Libraries and helper functions

In [1]:
import math as m
In [2]:
def calc_normal_cdf(x: float, mu: float = 0, sigma: float = 1) -> float:
    return (1 + m.erf((x - mu) / m.sqrt(2) / sigma)) / 2
In [3]:
def calc_inverse_normal_cdf(p: float, mu:float = 0, sigma: float = 1, tolerance: float = 1E-5, show_steps=False) -> float:

    if p == 0: return -np.inf
    if p == 1: return np.inf

    # In case it is not a standard normal distribution, calculate the standard normal first and then rescale
    if mu != 0 or sigma != 1:
        return mu + sigma * calc_inverse_normal_cdf(p, tolerance=tolerance)

    low_z = -10
    hi_z = 10

    if show_steps: print(f"{'':<19}".join(['low_z', 'mid_z', 'hi_z']), "\n")

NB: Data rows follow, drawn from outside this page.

(** Two 1x2 images whose second pixels differ by 200 in the red channel
    alone, compared with the default thresholds: one pixel is counted. *)
Lemma pixel_counted_witness :
  diffPixels (compareScreenshots (new None None)
                (mkPNG 1 2 [10; 20; 30; 255; 10; 20; 30; 255]%Z)
                (mkPNG 1 2 [10; 20; 30; 255; 210; 20; 30; 255]%Z) None).1 = 1%Z.
Proof.
  pose proof (pixel_counted_iff_max_difference_exceeds (new None None)
                (mkPNG 1 2 [10; 20; 30; 255; 10; 20; 30; 255]%Z)
                (mkPNG 1 2 [10; 20; 30; 255; 210; 20; 30; 255]%Z) None
                eq_refl eq_refl) as H.
  destruct H as (_ & H & _).
  - unfold well_formed. cbn. lia.
  - unfold well_formed. cbn. lia.
  - cbn. lia.
  - exact H.
Defined.

(** X25.  When at no position of two well-formed images of equal size
    and at most [2^29] pixels the maximum of the per-channel differences
    exceeds the per-pixel threshold -- with the default threshold of 10,
    when the pixels differ by 5 in every channel --, no pixel is counted,
    and, the images not being empty, the difference is 0 percent: the
    images match under every threshold that is not negative, and no diff
    image is written. *)
Theorem differences_within_threshold_are_not_counted
        (c : ScreenshotComparator) (baseline current : PNG) (outputPath : option string) :
  width baseline = width current -> height baseline = height current ->
  well_formed baseline -> well_formed current ->
  (width baseline * height baseline <= 2 ^ 29)%Z ->
  (forall xy, xy ∈ positions baseline ->
     (inject_Z (max_difference baseline current xy) <= pixelThreshold c)%Q) ->
  let result := compareScreenshots c baseline current outputPath in
  diffPixels result.1 = 0%Z /\ result.2 = None /\ diffImagePath result.1 = None /\
  ((0 < width baseline * height baseline)%Z ->
   (exists q, diffPercentage result.1 = JS.Num q /\ (q == 0)%Q) /\
   ((0 <= threshold c)%Q -> isMatch result.1 = true)).
Proof.
  intros Hw Hh Hbase Hcur Hsize Hall result.
  assert (Hnone : differing (pixelThreshold c) baseline current = []).
  { unfold differing. apply filter_none. intros xy Hin Habove.
    apply above_iff in Habove. exact (Qlt_not_le _ _ Habove (Hall xy Hin)). }
  assert (Hcount : counted (compare_pixels c baseline current
             (mkProgress 0 (replicate (Z.to_nat (4 * width baseline * height baseline)) 0%Z)))
           = 0%Z).
  { rewrite counted_is_differing by assumption. rewrite Hnone. reflexivity. }
  subst result. unfold compareScreenshots.
  rewrite <- Hw, <- Hh, !Z.eqb_refl. cbn [negb orb]. cbv zeta. rewrite Hcount.
  assert (Hresult :
    (match outputPath with
     | Some path =>
         if negb (String.eqb path "") && (0 <? 0)%Z
         then (mkComparison
                 (JS.leb (JS.scale (div_Z 0 (width baseline * height baseline)) 100) (threshold c))
                 (JS.scale (div_Z 0 (width baseline * height baseline)) 100) 0
                 (width baseline * height baseline) (Some path),
               Some (path, mkPNG (width baseline) (height baseline)
                       (diff_data (compare_pixels c baseline current
                          (mkProgress 0
                             (replicate (Z.to_nat (4 * width baseline * height baseline)) 0%Z))))))
         else (mkComparison
                 (JS.leb (JS.scale (div_Z 0 (width baseline * height baseline)) 100) (threshold c))
                 (JS.scale (div_Z 0 (width baseline * height baseline)) 100) 0
                 (width baseline * height baseline) None, None)
     | None => (mkComparison
                 (JS.leb (JS.scale (div_Z 0 (width baseline * height baseline)) 100) (threshold c))
                 (JS.scale (div_Z 0 (width baseline * height baseline)) 100) 0
                 (width baseline * height baseline) None, None)
     end) =
    (mkComparison
       (JS.leb (JS.scale (div_Z 0 (width baseline * height baseline)) 100) (threshold c))
       (JS.scale (div_Z 0 (width baseline * height baseline)) 100) 0
       (width baseline * height baseline) None, None)).
  { destruct outputPath as [path|]; [|reflexivity].
    change (0 <? 0)%Z with false. now rewrite andb_false_r. }
  rewrite Hresult. cbn [fst snd diffPixels diffImagePath diffPercentage isMatch].
  split; [reflexivity|]. split; [reflexivity|]. split; [reflexivity|].
  intros Hpos. unfold div_Z.
  destruct (Z.eqb_spec (width baseline * height baseline) 0) as [Heq|_]; [lia|].
  cbn [JS.scale JS.leb]. split.
  - eexists. split; [reflexivity|]. reflexivity.
  - intros Hth. apply Qle_bool_iff.
    assert (Hzero : ((0 # Z.to_pos (width baseline * height baseline)) * 100 == 0)%Q)
      by reflexivity.
    now rewrite Hzero.
Qed.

    while hi_z - low_z > tolerance:
        mid_z = (low_z + hi_z) / 2
        mid_p = calc_normal_cdf(mid_z)

        if mid_p < p:
            low_z = mid_z
        else:
            hi_z = mid_z

        if show_steps: print("\t".join(map(to_string, [low_z, mid_z, hi_z])))

    return mid_z
In [4]:
def normal_upper_bound(probabilty: float, mu: float = 0, sigma: float = 1) -> float:
    """Return z for which P(Z <= z) = probability"""
    return calc_inverse_normal_cdf(probabilty, mu, sigma)

def normal_lower_bound(probabilty: float, mu: float = 0, sigma: float = 1) -> float:
    """Return z for which P(Z >= z) = probability"""
    return calc_inverse_normal_cdf(1 - probabilty, mu, sigma)
In [5]:
def normal_two_sided_bounds(probability: float, mu: float = 0, sigma: float = 1) -> float:
    if probability == 0: return 0, 0

    tail_probability = (1 - probability) / 2
    
    lower_bound = normal_upper_bound(tail_probability, mu, sigma)
    upper_bound = normal_lower_bound(tail_probability, mu, sigma)

    return lower_bound, upper_bound

Example 1

We would like to know if a coin is 'fair' or not (i.e. p=0.5)

We flip the coin 1000 times and observe 525 heads.

As we do not know the 'real' probability, we need to rely on our observed results.

In [6]:
p_hat = 525 / 1000
mu = p_hat
sigma = m.sqrt(p_hat * (1 - p_hat) / 1000)

p_hat, mu, sigma
Out[6]:
(0.525, 0.525, 0.015791611697353755)

While we cannot tell if this is really the probabiliy of heads, we can calculate the interval within which we expect the real probability fall with our chosen confidence (here: 95%)

In [7]:
confidence = 0.95
normal_two_sided_bounds(confidence, mu, sigma)
Out[7]:
(0.4940490278129096, 0.5559509721870904)

As 0.5 is within the interval, we cannot reject the hypothesis that the coin is fair.

Example 2

In another example we observe 540 heads in 1000 flips.

In [8]:
p_hat = 540 / 1000
mu = p_hat
sigma = m.sqrt(p_hat * (1 - p_hat) / 1000)

p_hat, mu, sigma
Out[8]:
(0.54, 0.54, 0.015760710643876435)

Going through the same steps as above, we get that 0.5 falls outside our 95% confidence interval and therefore we reject the hypothesis that the coin is 'fair'.

In [9]:
normal_two_sided_bounds(confidence, mu, sigma)
Out[9]:
(0.5091095927295919, 0.5708904072704082)